We apply our de-anonymization methodology to the Netflix Prize dataset, which contains anonymous movie ratings of 500,000 subscribers of Netflix, the world's largest online movie rental service. We demonstrate that an adversary who knows only a little bit about an individual subscriber can easily identify this subscriber's record in the dataset.

Using the Internet Movie Database as the source of background knowledge, we successfully identified the Netflix records of known users, uncovering their apparent political preferences and other potentially sensitive information.

Anonymising data sounds so absolute - like it’s a simple act that once done keeps you safe. This paper taught me that isn’t the case, and more care and attention is required.

Anonymising data is complex and prone to failure if not done with care.
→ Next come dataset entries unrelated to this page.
(** X14: the alerts helper returns the JSON body of a 2xx response as it is,
    and whatever it returns that is not [null] is such a body; it checks
    neither the city nor the content. *)
Theorem fetchWeatherAlerts_result w city :
  (forall code v,
     http w (alerts_url city) = HttpResponse code (JsonText v) ->
     is_2xx code = true ->
     fetchWeatherAlerts w city = v)
  /\ (fetchWeatherAlerts w city <> VNull ->
      exists code,
        http w (alerts_url city)
        = HttpResponse code (JsonText (fetchWeatherAlerts w city))
        /\ is_2xx code = true).
Proof.
  unfold fetchWeatherAlerts, fetch. split.
  - intros code v -> H2xx. cbn. unfold response_ok. cbn. now rewrite H2xx.
  - destruct (http w (alerts_url city)) as [|code payload]; cbn;
      [intros H; now destruct H|].
    unfold response_ok. cbn.
    destruct (is_2xx code) eqn:H2xx; cbn; [|intros H; now destruct H].
    destruct payload as [v|raw]; cbn; [|intros H; now destruct H].
    intros _. now exists code.
Qed.

Lemma fetchWeatherAlerts_result_witness :
  fetchWeatherAlerts Fixture.world None
  = VObj [("main", VObj [("temp", VNum 21)])].
Proof.
  exact (proj1 (fetchWeatherAlerts_result Fixture.world None)
           200%Z _ eq_refl eq_refl).
Defined.

(** X15: the key route answers 200 with a string in every case: the empty
    string exactly when the weather route would refuse for want of a key, and
    otherwise the very key that the weather route puts in its upstream URL. *)
Theorem getApiKey_matches_weather_key w :
  exists s,
    get_api_getApiKey w = res_json (JsonData (VObj [("apiKey", VStr s)]))
    /\ (s = "" <-> falsy (OPENWEATHER_API_KEY w) = true)
    /\ (s = "" ->
        forall st city, city <> "" ->
          get_api_weather_1 w st (Some city)
          = (res_status_json 500 (JsonError "API key is missing"), st))
    /\ (s <> "" ->
        forall city,
          weather_url (Some city) (OPENWEATHER_API_KEY w) = metric_url city s).
Proof.
  unfold get_api_getApiKey.
  destruct (present (OPENWEATHER_API_KEY w)) as [key|] eqn:Hkey.
  - apply present_inv in Hkey. destruct Hkey as [Hkey Hne].
    exists key. rewrite Hkey. split; [reflexivity|]. split; [|split].
    + rewrite (falsy_some Hne). split; [contradiction|discriminate].
    + contradiction.
    + reflexivity.
  - assert (Hf : falsy (OPENWEATHER_API_KEY w) = true).
    { unfold present in Hkey. destruct (falsy (OPENWEATHER_API_KEY w)) eqn:Hf;
        [reflexivity|].
      destruct (OPENWEATHER_API_KEY w); [discriminate|]. discriminate Hf. }
    exists "". split; [reflexivity|]. split; [|split].
    + now split.
    + intros _ st city Hcity. unfold get_api_weather_1.
      now rewrite (falsy_some Hcity), Hf.
    + intros H. now destruct H.
Qed.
Managing user data responsibly, ensuring privacy, and staying ahead of potential risks are key aspects of a product manager's role in today’s data-driven world.

  • Basic anonymisation techniques may not be sufficient. Product managers should advocate for advanced techniques, such as differential privacy or k-anonymity, when dealing with sensitive user data.
  • Design products with privacy in mind, ensuring users have control over their data and are informed about its usage.
  • Product managers must be aware of how data is collected, processed, and stored, particularly in large datasets, to mitigate risks of de-janonymisation.